A bill first introduced in Congress last year, and re-introduced this year seeks to change the definition of credit-worthy. The Credit Access and Inclusion Act would allow things like rent, cable and utility bills to be included in credit scores. The bill is aimed at expanding credit for those who may be struggling to get loans. "Especially those individuals who don't have any credit because they don't sign up for loans, or even people who have poor credit," says AnnaMaria Andriotis from MarketWatch at the Wall Street Journal. "It helps consumers to build their credit."

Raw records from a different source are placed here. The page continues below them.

(** * Guided depth fast-marching inpainting (gdfmm.cc): model and properties

    A shallow embedding of [src/gdfmm.cc].  The C++ [float] is IEEE-754
    binary32, modelled with the Standard Library's executable
    specification of floating-point arithmetic ([SpecFloat], precision 24,
    maximal exponent 128, round to nearest even).  Images are dense
    row-major matrices, as [cv::Mat] stores them.  Code that lives outside
    the repository (OpenCV's blur and Sobel filters, Eigen's LDLT solver,
    the exponential caches declared in the missing header) enters as
    parameters. *)

From Stdlib Require Import Reals Lra.
From Stdlib Require Import String ZArith List Bool Lia Permutation.
From Stdlib Require Import Floats.SpecFloat.
Import ListNotations.

Local Open Scope Z_scope.

Set Implicit Arguments.

(** ** binary32 arithmetic *)

Definition float : Type := spec_float.
Definition prec : Z := 24.
Definition emax : Z := 128.

Definition fadd : float -> float -> float := SFadd prec emax.
Definition fsub : float -> float -> float := SFsub prec emax.
Definition fmul : float -> float -> float := SFmul prec emax.
Definition fdiv : float -> float -> float := SFdiv prec emax.
Definition fsqrt : float -> float := SFsqrt prec emax.

(** The C comparisons [==], [!=], [<] on floats; each is false on NaN but [!=]. *)
Definition feq (a b : float) : bool := SFeqb a b.
Definition fne (a b : float) : bool := negb (SFeqb a b).
Definition flt (a b : float) : bool := SFltb a b.
Definition fle (a b : float) : bool := SFleb a b.

(** Conversion [int -> float] (round to nearest even; exact below 2^24). *)
Definition float_of_int (n : Z) : float := binary_normalize prec emax n 0 false.

Definition fzero : float := S754_zero false.
Definition fone : float := float_of_int 1.

(** The literal [(float)1e-6] of [PredictDepth] and the literal [0.00001f] of
    [PredictDepth2]: the binary32 numbers nearest to 10^-6 and 10^-5. *)
Definition float_1em6 : float := S754_finite false 8796093 (-43).
Definition float_1em5 : float := S754_finite false 10995116 (-40).

(** [std::max(a, b)] is [(a < b) ? b : a]. *)
Definition std_max (a b : float) : float := if flt a b then b else a.

(** [std::isnan]. *)
Definition isnan (a : float) : bool :=
  match a with S754_nan => true | _ => false end.

Definition is_finite (a : float) : bool :=
  match a with S754_zero _ | S754_finite _ _ _ => true | _ => false end.

(** [cvRound]: the nearest integer, ties to even ([lrint] under the default
    rounding mode).  For NaN, infinities and values outside [int] the SSE
    conversion yields the "integer indefinite" value INT_MIN. *)
Definition INT_MIN : Z := - 2 ^ 31.
Definition INT_MAX : Z := 2 ^ 31 - 1.

Definition round_half_even (m : Z) (e : Z) : Z :=
  match e with
  | Zneg k =>
      let q := m / 2 ^ Zpos k in
      let r := m mod 2 ^ Zpos k in
      let half := 2 ^ (Zpos k - 1) in
      if r <? half then q
      else if half <? r then q + 1
      else if Z.even q then q else q + 1
  | _ => m * 2 ^ e
  end.

Definition cvRound (a : float) : Z :=
  match a with
  | S754_zero _ => 0
  | S754_finite s m e =>
      let r := round_half_even (Zpos m) e in
      let v := if s then - r else r in
      if (INT_MIN <=? v) && (v <=? INT_MAX) then v else INT_MIN
  | _ => INT_MIN
  end.

(** [cv::saturate_cast<ushort>(float)]: [cvRound], then clamped to 0..65535. *)
Definition saturate_cast_ushort (a : float) : Z :=
  let v := cvRound a in
  if v <? 0 then 0 else if 65535 <? v then 65535 else v.

(** ** Images *)

(** A [cv::Mat]: sizes, channel count and the row-major elements. *)
Record Mat (A : Type) : Type := mkMat {
  rows : Z;
  cols : Z;
  channels : Z;
  elems : list A
}.

Fixpoint set_nth (A : Type) (l : list A) (i : nat) (v : A) : list A :=
  match l, i with
  | [], _ => []
  | _ :: t, O => v :: t
  | h :: t, S j => h :: set_nth t j v
  end.

Definition mat_index (A : Type) (m : Mat A) (y x : Z) : nat :=
  Z.to_nat (y * cols m + x).

(** [m.at<A>(y, x)] as a read, and the assignment [m.at<A>(y, x) = v]. *)
Definition mat_at (A : Type) (d : A) (m : Mat A) (y x : Z) : A :=
  nth (mat_index m y x) (elems m) d.

Definition mat_set (A : Type) (m : Mat A) (y x : Z) (v : A) : Mat A :=
  mkMat (rows m) (cols m) (channels m) (set_nth (elems m) (mat_index m y x) v).

Definition mat_map (A B : Type) (f : A -> B) (m : Mat A) : Mat B :=
  mkMat (rows m) (cols m) (channels m) (map f (elems m)).

Definition in_bounds (A : Type) (m : Mat A) (y x : Z) : bool :=
  (0 <=? x) && (0 <=? y) && (x <? cols m) && (y <? rows m).

Definition mat_wf (A : Type) (m : Mat A) : Prop :=
  0 <= rows m /\ 0 <= cols m /\ length (elems m) = Z.to_nat (rows m * cols m).

(** A three-channel pixel ([uint8_t[3]], [cv::Vec3f]). *)
Definition Vec3 (A : Type) : Type := (A * A * A)%type.

Definition vec3_get (A : Type) (v : Vec3 A) (c : Z) : A :=
  let '(a, b, d) := v in
  if c =? 0 then a else if c =? 1 then b else d.

Definition RGB : Type := Vec3 Z.
Definition rgb_black : RGB := (0, 0, 0).
Definition vec3f_zero : Vec3 float := (fzero, fzero, fzero).

Definition depth_at (m : Mat float) (y x : Z) : float := mat_at fzero m y x.
Definition rgb_at (m : Mat RGB) (y x : Z) : RGB := mat_at rgb_black m y x.

(** [convertTo(.., CV_32F)] of an integer-valued image and
    [convertTo(.., CV_16U)] of a float image. *)
Definition convertTo_32F (m : Mat Z) : Mat float := mat_map float_of_int m.
Definition convertTo_16U (m : Mat float) : Mat Z := mat_map saturate_cast_ushort m.

Record Point : Type := mkPoint { p_x : Z; p_y : Z }.

(** The integers [lo, lo+1, .., hi] a [for (i = lo; i <= hi; i++)] loop visits. *)
Definition Zrange (lo hi : Z) : list Z :=
  map (fun i => lo + Z.of_nat i) (seq 0 (Z.to_nat (hi - lo + 1))).

(** ** Errors *)

Inductive error : Type :=
| runtime_error (what : string)   (* throw std::runtime_error(what) *)
| CHECK_failed (what : string)    (* the CHECK macro's throw of a C string *)
| assert_failed (expr : string).  (* a failed assert(expr) *)

Inductive result (A : Type) : Type :=
| Ok (a : A)
| Err (e : error).

Arguments Ok {A} a.
Arguments Err {A} e.

Definition bind (A B : Type) (m : result A) (k : A -> result B) : result B :=
  match m with
  | Ok a => k a
  | Err e => Err e
  end.

Notation "x <- m ;; k" := (bind m (fun x => k))
  (at level 61, m at next level, right associativity).

Definition assert (b : bool) (expr : string) : result unit :=
  if b then Ok tt else Err (assert_failed expr).

Definition newline : string := String (Ascii.ascii_of_nat 10) EmptyString.

Definition CHECK (b : bool) (expr : string) : result unit :=
  if b then Ok tt
  else Err (CHECK_failed ("Failed expression: " ++ expr ++ newline)%string).

(** A loop whose body can throw: the first error ends it. *)
Definition fold_result (A B : Type) (f : A -> B -> result A) (l : list B) (a : A) : result A :=
  fold_left (fun (r : result A) (b : B) => a' <- r ;; f a' b) l (Ok a).

(** ** The [GDFMM] object

    [distExpCache_] and [colorExpCache_] are instances of the exponential
    cache class declared in the header [gdfmm/gdfmm.h], which is not among
    the sources; a cache enters as the function [int -> float] its call
    operator computes. *)
Record GDFMM : Type := mkGDFMM {
  distExpCache_ : Z -> float;
  colorExpCache_ : Z -> float;
  windowSize_ : Z;
  blurSigma_ : float
}.

(** [GDFMM::GDFMM], given the two caches its initialiser list builds;
    [%] is C's remainder. *)
Definition GDFMM_new (distExpCache colorExpCache : Z -> float) (blurSigma : float)
    (windowSize : Z) : result GDFMM :=
  let this := mkGDFMM distExpCache colorExpCache windowSize blurSigma in
  _ <- assert ((Z.rem (windowSize_ this) 2 =? 1) && (3 <=? windowSize))
              "windowSize_ % 2 == 1 && windowSize >= 3" ;;
  Ok this.

(** [ComputeDepthGradient]: one-sided differences between known neighbours. *)
Definition ComputeDepthGradient (depthImage : Mat float) (x y : Z) : float * float :=
  let at_ := depth_at depthImage in
  let dx := fzero in
  let dy := fzero in
  let wx := 0 in
  let wy := 0 in
  let '(dx, wx) :=
    if (0 <? x) && fne (at_ y x) fzero && fne (at_ y (x - 1)) fzero
    then (fadd dx (fsub (at_ y x) (at_ y (x - 1))), wx + 1) else (dx, wx) in
  let '(dx, wx) :=
    if (x + 1 <? cols depthImage) && fne (at_ y (x + 1)) fzero && fne (at_ y x) fzero
    then (fadd dx (fsub (at_ y (x + 1)) (at_ y x)), wx + 1) else (dx, wx) in
  let '(dy, wy) :=
    if (0 <? y) && fne (at_ y x) fzero && fne (at_ (y - 1) x) fzero
    then (fadd dy (fsub (at_ y x) (at_ (y - 1) x)), wy + 1) else (dy, wy) in
  let '(dy, wy) :=
    if (y + 1 <? rows depthImage) && fne (at_ (y + 1) x) fzero && fne (at_ y x) fzero
    then (fadd dy (fsub (at_ (y + 1) x) (at_ y x)), wy + 1) else (dy, wy) in
  (if 0 <? wx then fdiv dx (float_of_int wx) else fzero,
   if 0 <? wy then fdiv dy (float_of_int wy) else fzero).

The proposal has noble intentions and many supporters, but there are also potential drawbacks. "People do fall behind on these bills (rent and utilities), so now all of a sudden you have an extra set of data on your credit report that could potentially harm you," says Andriotis. Indeed, the more information credit bureaus have about a person, the more potential there is for them to find a reason to ding someone's score. For instance, a person who was late on the rent or a utility bill for one month could suddenly have their credit score dropped. Andriotis notes that there is another factor that could be troublesome for this proposal. "The fact is that it's a lot easier for a credit score to drop than for it to increase," she tells KTRH.

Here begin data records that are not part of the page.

(** What [reconstructBlock] leaves in the block it is handed: the inverse
    DCT of the coefficients, dequantized with the table [qt]. *)
Definition reconstructed (qt : block) (b : block) : block :=
  match dequantize qt b with
  | Ok b1 => resize (Z.to_nat blockSize) 0 (idct b1)
  | Err _ => b
  end.

(** Only the stored coefficients and [reconstructBlockBuf] differ. *)
Definition coeffsOnly (d d' : decoder) : Prop :=
  d' = setReconstructBuf (reconstructBlockBuf d')
         (setProgCoeffs (d_progCoeffs d') d).

(** What the decoder of a progressive image holds when all its scans are
    read: an image with a size; for every component of the frame that has
    a coefficient store, positive sampling factors that divide eight
    times those of the first component, a quantization table of 64
    values, and mxx*myy*h*v blocks of 64 coefficients, as [processSOS]
    allocates them. *)
Definition storesOk (d : decoder) : Prop :=
  unzigOk = true
  /\ 0 <= d_width d /\ 0 <= d_height d
  /\ length (reconstructBlockBuf d) = Z.to_nat blockSize
  /\ exists c0,
       d_comp d !! 0%nat = Some c0 /\ 0 < comp_h c0 /\ 0 < comp_v c0
       /\ forall i, 0 <= i < d_nComp d ->
            exists ci pc,
              d_comp d !! Z.to_nat i = Some ci
              /\ d_progCoeffs d !! Z.to_nat i = Some pc
              /\ forall blocks, pc = Some blocks ->
                   0 < comp_h ci /\ 0 < comp_v ci
                   /\ (8 * comp_h c0) mod comp_h ci = 0
                   /\ (8 * comp_v c0) mod comp_v ci = 0
                   /\ 0 <= comp_tq ci
                   /\ (exists qt, d_quant d !! Z.to_nat (comp_tq ci) = Some qt
                                  /\ length qt = Z.to_nat blockSize)
                   /\ Z.of_nat (length blocks)
                      = Z.quot (d_width d + 8 * comp_h c0 - 1) (8 * comp_h c0)
                        * Z.quot (d_height d + 8 * comp_v c0 - 1) (8 * comp_v c0)
                        * comp_h ci * comp_v ci
                   /\ Forall (fun b : list Z => length b = Z.to_nat blockSize)
                             blocks.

The bill has gained some traction, but it still faces an uncertain future. In fact, even one major credit reporting agency has come out against it. Equifax says it already has a database of non-loan payment info that it makes available to lenders, so this bill is unnecessary. Regardless of what happens, the bottom line is credit-worthiness is no longer a luxury in the post-recession economy. "Credit scores have become a very important factor in determining whether people can get a home, car loans, credit cards," says Andriotis. "Credit scores have probably never been more important for consumers than they are right now."